The Paul McCartney Song That Featured Ringo Starr Pretending to Be a Doorman
Ringo Starr has many quirky ad-libs that made their way into Beatles songs. This side of Ringo never left him, and he incorporated it into his later projects. During a Paul McCartney collaboration, Ringo Starr did an impression of a doorman during the recording, and McCartney decided to leave it in the song.
Paul McCartney recorded ‘Beautiful Night’ with Ringo Starr
In the mid-1990s, McCartney, Starr, and George Harrison reunited to work on The Beatles Anthology, an extensive retrospective of the band that consisted of a documentary, a book, and a new music compilation. McCartney was influenced by this return to the band and started working on his tenth album Flaming Pie. In an interview with Global News, McCartney said he invited Starr to play on a Flaming Pie track after trying to get together with him for a few years.
“I’d been saying to Ringo for years that it’d be great to do something because we’d never really done that much work together outside The Beatles,” McCartney shared. “One night, Jeff suggested, ‘Why don’t you get Ringo in?’ and I said, ‘OK!’ It just sort of happened. I had this song, ‘Beautiful Night’, which I’d written quite a few years ago. I’d always liked it but I felt I didn’t quite have the right version of it.”
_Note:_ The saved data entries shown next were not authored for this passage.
(** The two nested loops, [x] outside and [y] inside. *)
Definition setupCubes_list (nx ny : number) : option (list Cube) :=
  xs ← count_up nx;
  match xs with
  | [] => Some []
  | _ :: _ =>
      ys ← count_up ny;
      Some (x ← xs; y ← ys; [new_cube x y])
  end.

Definition setupCubes (st : State) : option State :=
  cs ← setupCubes_list (nrOfCubesX st) (nrOfCubesY st);
  Some {| w := w st; h := h st;
          nrOfCubesX := nrOfCubesX st; nrOfCubesY := nrOfCubesY st;
          colors := colors st; cubes := cs; ctx := ctx st |}.

(** ** The 2D canvas *)

Definition blank_canvas (width height : Z) : Canvas :=
  {| fillStyle := "#000000";
     bitmap := replicate (Z.to_nat (width * height * 4)) x00 |}.

(** [ctx.getImageData (0, 0, w, h)]: a copy of the whole bitmap; the call
    throws ([None]) when the width or the height is zero. *)
Definition getImageData (st : State) : option (list byte) :=
  if (w st =? 0) || (h st =? 0) then None else Some (bitmap (ctx st)).

(** The RGBA bytes of the CSS colours the sketch names. *)
Definition css_rgba (style : string) : list byte :=
  if String.eqb style "red" then [xff; x00; x00; xff] else [x00; x00; x00; xff].

(** The byte at position [i] of a bitmap [width] pixels wide belongs to
    a pixel of the rectangle of origin [(x0, y0)], [rw] wide, [rh] high. *)
Definition in_rect (x0 y0 rw rh : Z) (width : Z) (i : nat) : bool :=
  let p := Z.of_nat i / 4 in
  let x := p mod width in
  let y := p / width in
  (x0 <=? x) && (x <? x0 + rw) && (y0 <=? y) && (y <? y0 + rh).

(** [ctx.fillRect (x0, y0, rw, rh)] with an opaque fill style: the
    pixels of the rectangle take the colour. *)
Definition fillRect (x0 y0 rw rh : Z) (width : Z) (c : Canvas) : Canvas :=
  {| fillStyle := fillStyle c;
     bitmap :=
       imap (fun i old =>
               if in_rect x0 y0 rw rh width i
               then default old (css_rgba (fillStyle c) !! (i mod 4)%nat)
               else old)
            (bitmap c) |}.

Definition set_fillStyle (style : string) (c : Canvas) : Canvas :=
  {| fillStyle := style; bitmap := bitmap c |}.

(** ** [getAverage], one turn of its loops *)

(** The three accumulators [r], [g], [b]. *)
Definition sums : Type := number * number * number.

(** The body of the inner loop at column [x] and row [y]. *)
Definition getAverage_body (width : Z) (pixels : list byte)
    (x : Z) (acc : sums) (y : Z) : sums :=
  let '(r, g, b) := acc in
  let index := (x + width * y) * 4 in
  (num_add r (to_number (typed_get pixels index)),
   num_add g (to_number (typed_get pixels (index + 1))),
   num_add b (to_number (typed_get pixels (index + 2)))).

Section Sketch.

(** [const size = 8] in the source; the README presents it as the value
    to adjust, so the functions that read it take it as a parameter. *)
Variable size : Z.

(** *** [reset] *)

(** [video.videoWidth] and [video.videoHeight] are the arguments.
    Assigning [canvas.width] clears the bitmap and the context state. *)
Definition reset (videoWidth videoHeight : Z) (st : State) : State :=
  {| w := videoWidth;
     h := videoHeight;
     nrOfCubesX := num_div (of_Z videoWidth) (of_Z size);
     nrOfCubesY := num_div (of_Z videoHeight) (of_Z size);
     colors := colors st;
     cubes := cubes st;
     ctx := blank_canvas videoWidth videoHeight |}.

(** *** [getAverage] *)

Definition getAverage_sums (width : Z) (pixels : list byte)
    (x0 y0 : Z) : sums :=
  foldl (fun acc x => foldl (getAverage_body width pixels x) acc (seqZ y0 size))
        (of_Z 0, of_Z 0, of_Z 0) (seqZ x0 size).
Starr did an impression of a doorman that remained on the track
The Beatles’ drummer has a few musical or vocal ad-libs that made their way onto Beatles’ songs. One famous example is when he shouted, “I’ve got blisters on my fingers,” after completing “Helter Skelter”. At the end of “Beautiful Night”, Ringo Starr pretends to be a doorman, and Paul McCartney decided to leave it in the song.
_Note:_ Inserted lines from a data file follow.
(** * Address book assistant (bot.py): fields, records, the address book
      and the upcoming-birthday query, embedded as Rocq functions.

    Python strings are modelled as [string]; a character is a code point
    below 256 (Latin-1).  Exceptions are values of [exn] carried by the
    [result] monad; methods that mutate an object return the object
    after the call together with the outcome. *)

From Stdlib Require Import ZArith List String Ascii Bool Lia DecimalString.
Import ListNotations.

Local Open Scope string_scope.
Local Open Scope Z_scope.

(* ================================================================== *)
(** ** Exceptions and results *)

Inductive exn : Type :=
| ValueError (msg : string)
| KeyError (msg : string)
| OverflowError (msg : string)
| UnpicklingError (msg : string).

Inductive result (A : Type) : Type :=
| Ok (a : A)
| Raise (e : exn).

Arguments Ok {A} a.
Arguments Raise {A} e.

Definition bind {A B : Type} (m : result A) (k : A -> result B) : result B :=
  match m with
  | Ok a => k a
  | Raise e => Raise e
  end.

Notation "x <- m ;; k" := (bind m (fun x => k))
  (at level 61, m at next level, right associativity).

Definition is_ok {A : Type} (m : result A) : bool :=
  match m with Ok _ => true | Raise _ => false end.

(* ================================================================== *)
(** ** Python [str] operations used by the program *)

Module Str.

Definition code (c : ascii) : Z := Z.of_N (N_of_ascii c).

(** [str.isspace] on one character: the Unicode white space below 256. *)
Definition isspace_char (c : ascii) : bool :=
  let n := code c in
  ((9 <=? n) && (n <=? 13)) || ((28 <=? n) && (n <=? 32))
  || (n =? 133) || (n =? 160).

(** '0' .. '9'. *)
Definition ascii_digit (c : ascii) : bool :=
  let n := code c in (48 <=? n) && (n <=? 57).

(** [str.isdigit] on one character: below 256 these are the ASCII
    digits and the superscript digits U+00B2, U+00B3 and U+00B9. *)
Definition isdigit_char (c : ascii) : bool :=
  let n := code c in
  ascii_digit c || (n =? 178) || (n =? 179) || (n =? 185).

Fixpoint all (p : ascii -> bool) (s : string) : bool :=
  match s with
  | EmptyString => true
  | String c s' => p c && all p s'
  end.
“So I got this song out for when Ringo was coming in, and right away, it was like the old days. I realized we hadn’t done this for so long, but it was really comfortable and it was still there. So, we did ‘Beautiful Night’ and we tagged on a fast bit on the end, which wasn’t there before. And as we were coming away out of the studio into the control room, Ringo’s doing like an impression of a doorman… ‘All right then, on your way…’ if you listen closely, you can hear we left that in.”
McCartney ad-libbed another song with Starr
Once they finished “Beautiful Night,” Paul McCartney had a jam session with Ringo Starr and Electric Light Orchestra’s Jeff Lynne. The “Blackbird” singer recalled the jam session not having much direction, and he started to ad-lib. Fortunately, he was still able to get a song out of it that was released on Flaming Pie.
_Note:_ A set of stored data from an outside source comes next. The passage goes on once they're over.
(** * Persistence layer of the ORC-20 indexer: [src/data/processer/pgsql.py]

    The class [Pgsql] declares six tables, builds INSERT .. ON CONFLICT and
    SELECT statements against them and hands them to a PostgreSQL connection.
    The development embeds the statements the class builds, the way the store
    executes them, and every method of the class as a function in a state and
    error monad over the store.

    The store is modelled as far as these statements exercise it: relations
    with a primary key, a catalogue of indexes, the named types a table can
    be declared with, statements that commit or fail as a whole, and a
    transport that can fail at any round trip.  Values are
    taken in the domain of their column: the conversions of the driver, the
    length bound of String(255) and the range of BIGINT are left out, and so
    is the sequence behind an integer key, which serves only rows written
    without their key. *)

From Stdlib Require Import ZArith.
From stdpp Require Import base option list gmap strings pretty sorting.

Local Open Scope string_scope.
Local Open Scope list_scope.
Local Open Scope Z_scope.

(** ** Python values and outcomes *)

(** The values that travel between the entities and the columns.  [VNone] is
    Python's [None] and SQL's NULL.  A [Decimal] bound to a DECIMAL(38, 18)
    column is counted in units of 10^-18. *)
Inductive value :=
| VNone
| VInt (z : Z)
| VDecimal (units : Z)
| VStr (s : string)
| VBool (b : bool)
| VList (l : list string)
| VJson (doc : string).

#[global] Instance value_eq_dec : EqDecision value.
Proof. solve_decision. Defined.

#[global] Instance value_inhabited : Inhabited value := populate VNone.

(** A call either returns or raises; the payload of [Raise] is [str(e)]. *)
Inductive result (A : Type) :=
| Ok (a : A)
| Raise (e : string).
Arguments Ok {A} a.
Arguments Raise {A} e.

#[global] Instance result_eq_dec {A} `{EqDecision A} : EqDecision (result A).
Proof. solve_decision. Defined.

(** A dictionary with string keys: [vars(x)], a list element of the
    [*_in_dict] methods, a fetched row. *)
Abbreviation pydict := (gmap string value).
Abbreviation row := (gmap string value).

(** [r[c]], NULL when the column is absent. *)
Definition col (r : row) (c : string) : value := default VNone (r !! c).

(** SQL's [=] as a filter: a comparison with NULL never selects. *)
Definition sql_eq (a b : value) : bool :=
  match a, b with
  | VNone, _ | _, VNone => false
  | _, _ => bool_decide (a = b)
  end.

(** ** Schema metadata ([Pgsql.__init__]) *)

Inductive sqltype :=
| String255
| BigInteger
| Integer
| DECIMAL_38_18
| Boolean
| JSON
| ARRAY_String255
| ENUM (labels : list string) (name : string).

Record Column := mkColumn {
  cname : string;
  ctype : sqltype;
  primary_key : bool;
  cdefault : option value;
}.

Record Table := mkTable {
  tname : string;
  columns : list Column;
}.

Record Index := mkIndex {
  iname : string;
  itable : string;
  icolumn : string;
}.

#[global] Instance sqltype_eq_dec : EqDecision sqltype.
Proof. solve_decision. Defined.
#[global] Instance Column_eq_dec : EqDecision Column.
Proof. solve_decision. Defined.
#[global] Instance Table_eq_dec : EqDecision Table.
Proof. solve_decision. Defined.
#[global] Instance Index_eq_dec : EqDecision Index.
Proof. solve_decision. Defined.

(** [sa.Column(name, type)], [sa.Column(name, type, primary_key=True,
    unique=True)] and [sa.Column(name, type, default=v)]. *)
Definition Col (n : string) (t : sqltype) : Column := mkColumn n t false None.
Definition Key (n : string) (t : sqltype) : Column := mkColumn n t true None.
Definition Dft (n : string) (t : sqltype) (v : value) : Column :=
  mkColumn n t false (Some v).

Definition colnames (t : Table) : list string := cname <$> columns t.

Module self.

Definition event : Table := mkTable "event" [
  Key "id" String255;
  Col "event_type" (ENUM ["TRANSFER"; "INSCRIBE"] "event_type");
  Col "block_height" BigInteger;
  Col "block_index" BigInteger;
  Col "timestamp" BigInteger;
  Col "inscription_id" String255;
  Col "inscription_number" BigInteger;
  Col "sender" String255;
  Col "receiver" String255;
  Col "content" JSON;
  Col "operation" String255;
  Col "function_id" BigInteger;
  Col "valid" Boolean;
  Col "error" String255 ].

Definition pending_inscriptions : Table := mkTable "pending_inscriptions" [
  Key "id" String255;
  Dft "inscriptions" ARRAY_String255 (VList []) ].

Definition token : Table := mkTable "token" [
  Key "id" BigInteger;
  Col "tick" String255;
  Col "max" DECIMAL_38_18;
  Col "lim" DECIMAL_38_18;
  Col "dec" Integer;
  Col "ug" Boolean;
  Col "mp" Boolean;
  Col "deployer" String255;
  Col "deploy_time" BigInteger;
  Col "inscription_id" String255;
  Dft "first_number" BigInteger (VInt 0);
  Dft "first_id" String255 (VStr EmptyString);
  Dft "first_time" BigInteger (VInt 0);
  Dft "last_number" BigInteger (VInt 0);
  Dft "last_id" String255 (VStr EmptyString);
  Dft "last_time" BigInteger (VInt 0);
  Dft "minted" DECIMAL_38_18 (VInt 0);
  Dft "burned" DECIMAL_38_18 (VInt 0);
  Dft "circulating" DECIMAL_38_18 (VInt 0);
  Dft "holders" BigInteger (VInt 0);
  Dft "last_upgrade_time" BigInteger (VInt 0);
  Dft "upgrade_records" ARRAY_String255 (VList []) ].

Definition token_index_list : list Index := [
  mkIndex "deployer" "token" "deployer";
  mkIndex "inscription_id" "token" "inscription_id" ].

Definition balance : Table := mkTable "balance" [
  Key "id" String255;
  Col "tick" String255;
  Col "tid" BigInteger;
  Col "inscription_id" String255;
  Col "address" String255;
  Col "balance" DECIMAL_38_18;
  Col "available_balance" DECIMAL_38_18;
  Col "transferable_balance" DECIMAL_38_18;
  Col "original_balance" DECIMAL_38_18 ].

Definition balance_index_list : list Index := [
  mkIndex "tid" "balance" "tid";
  mkIndex "address" "balance" "address" ].

Definition otc : Table := mkTable "otc" [
  Key "id" BigInteger;
  Col "tick1" String255;
  Col "tid1" BigInteger;
  Col "supply" DECIMAL_38_18;
  Col "tick2" String255;
  Col "tid2" BigInteger;
  Col "er" DECIMAL_38_18;
  Col "mba" DECIMAL_38_18;
  Col "dl" BigInteger;
  Col "owner" String255;
  Col "deploy_time" BigInteger;
  Col "inscription_id" String255;
  Col "valid" Boolean;
  Col "success" Boolean;
  Col "received" DECIMAL_38_18;
  Col "execute_id" String255 ].

Definition otc_index_list : list Index := [
  mkIndex "owner" "otc" "owner";
  mkIndex "inscription_id" "otc" "inscription_id";
  mkIndex "tid1" "otc" "tid1";
  mkIndex "tid2" "otc" "tid2" ].

Definition otc_record : Table := mkTable "otc_record" [
  Key "id" String255;
  Col "oid" BigInteger;
  Col "inscription_id" String255;
  Col "address" String255;
  Col "amount_out" DECIMAL_38_18;
  Col "amount_in" DECIMAL_38_18 ].

Definition otc_record_index_list : list Index := [
  mkIndex "oid" "otc_record" "oid";
  mkIndex "inscription_id" "otc_record" "inscription_id";
  mkIndex "address" "otc_record" "address" ].

End self.

(** The six tables the class declares. *)
Definition all_tables : list Table :=
  [self.event; self.pending_inscriptions; self.token; self.balance;
   self.otc; self.otc_record].

(** ** The store and the connection

    [engine] is [self.engine]: absent until [init], closed by [close].  The
    database holds the relations (the rows of each in heap order), the
    catalogue of indexes, one name space for the whole schema, and the names of
    the enumerated types that were created in it.  No statement of the class
    creates or drops a type: [CreateTable] renders a column of a named ENUM by
    the name of its type and emits no CREATE TYPE.  [faults] is the schedule of
    the transport: each round trip to the server consumes one entry, and
    [Some cause] makes that round trip fail with [cause]; an empty schedule
    never fails. *)

Inductive engine_state := NoEngine | Open | Closed.

Record World := mkWorld {
  engine : engine_state;
  faults : list (option string);
  relations : gmap string (list row);
  indexes : gmap string Index;
  types : gset string;
}.

#[global] Instance engine_state_eq_dec : EqDecision engine_state.
Proof. solve_decision. Defined.
#[global] Instance World_eq_dec : EqDecision World.
Proof. solve_decision. Defined.

Definition set_engine (e : engine_state) (w : World) : World :=
  mkWorld e (faults w) (relations w) (indexes w) (types w).
Definition set_faults (fs : list (option string)) (w : World) : World :=
  mkWorld (engine w) fs (relations w) (indexes w) (types w).
Definition set_relations (rs : gmap string (list row)) (w : World) : World :=
  mkWorld (engine w) (faults w) rs (indexes w) (types w).
Definition set_indexes (ix : gmap string Index) (w : World) : World :=
  mkWorld (engine w) (faults w) (relations w) ix (types w).

(** Methods run in a state and error monad over the world. *)
Definition M (A : Type) : Type := World -> World * result A.

Definition ret {A} (a : A) : M A := fun w => (w, Ok a).
Definition raise {A} (e : string) : M A := fun w => (w, Raise e).
Definition bind {A B} (m : M A) (k : A -> M B) : M B := fun w =>
  match m w with
  | (w', Ok a) => k a w'
  | (w', Raise e) => (w', Raise e)
  end.

Notation "'let*' x ':=' m 'in' k" := (bind m (fun x => k))
  (at level 10, x pattern, m at level 100, k at level 200).

(** [try: body except Exception as e: handler(e)]. *)
Definition try_except {A} (body : M A) (handler : string -> M A) : M A := fun w =>
  match body w with
  | (w', Ok a) => (w', Ok a)
  | (w', Raise e) => handler e w'
  end.

(** [for x in xs: body(x)]. *)
Fixpoint for_each {A} (xs : list A) (body : A -> M unit) : M unit :=
  match xs with
  | [] => ret tt
  | x :: xs' => let* _ := body x in for_each xs' body
  end.

(** One round trip to the server. *)
Definition tick : M unit := fun w =>
  match faults w with
  | [] => (w, Ok tt)
  | None :: fs => (set_faults fs w, Ok tt)
  | Some cause :: fs => (set_faults fs w, Raise cause)
  end.

(** [async with self.engine.acquire() as conn]. *)
Definition acquire : M unit := fun w =>
  match engine w with
  | NoEngine => (w, Raise "'Pgsql' object has no attribute 'engine'")
  | Closed => (w, Raise "Cannot acquire connection after closing pool")
  | Open => tick w
  end.

(** ** Statements

    What [insert(table).values(..).on_conflict_do_update(..)],
    [table.select().where(column == v)], [CreateTable], [CreateIndex] and the
    literal DROP of [clear_table] denote. *)

Inductive parameters :=
| Single (d : pydict)
| Multi (ds : list pydict).

Record Insert := mkInsert {
  into : Table;
  params : parameters;
  conflict : option (list string * list string);
}.

Definition insert (table : Table) : Insert := mkInsert table (Single ∅) None.

(** [stmt.values(d)] for one dictionary. *)
Definition values (stmt : Insert) (d : pydict) : Insert :=
  mkInsert (into stmt) (Single d) (conflict stmt).

(** [stmt.values(ds)] for a list of dictionaries; an empty list is an empty
    set of column values, not a statement of zero rows. *)
Definition values_list (stmt : Insert) (ds : list pydict) : Insert :=
  mkInsert (into stmt)
    (match ds with [] => Single ∅ | _ :: _ => Multi ds end) (conflict stmt).

(** [stmt.excluded]: one pseudo column per column of the table. *)
Definition excluded (stmt : Insert) : list string := colnames (into stmt).

(** [stmt.on_conflict_do_update(index_elements=.., set_=..)]; [set_] lists the
    columns assigned from the row proposed for insertion. *)
Definition on_conflict_do_update (stmt : Insert)
    (index_elements set_ : list string) : Insert :=
  mkInsert (into stmt) (params stmt) (Some (index_elements, set_)).

Inductive statement :=
| DropTableIfExistsCascade (table_name : string)
| CreateTable (table : Table) (if_not_exists : bool)
| CreateIndex (index : Index) (if_not_exists : bool)
| InsertStmt (stmt : Insert)
| SelectWhere (table : Table) (column : string) (v : value).

(** *** Compilation of the VALUES clause *)

(** Keys of the dictionary that name no column of the table. *)
Definition unconsumed (t : Table) (d : pydict) : list string :=
  filter (fun k => k ∉ colnames t) (fst <$> map_to_list d).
“I grabbed my Hofner bass, he started up on the drums and Jeff Lynne came in on guitar, the three of us getting a little R&B thing going,” McCartney shared. “And then I did the actor’s worst dream — he’s on stage and he doesn’t know what play he’s in — when you do a jam like that, doing the vocal is exactly that dream, you can just go anywhere, you can sing anything.”
“But you’ve really got to clear your mind, forget everything — at the same time as playing the bass — and let your head go to some mystical place,” he continued. “Just totally ad-libbing it all. Anyway, when we’d done it, I played it back to Ringo and he said, ‘It’s relentless.’ That was ‘Really Love You’.”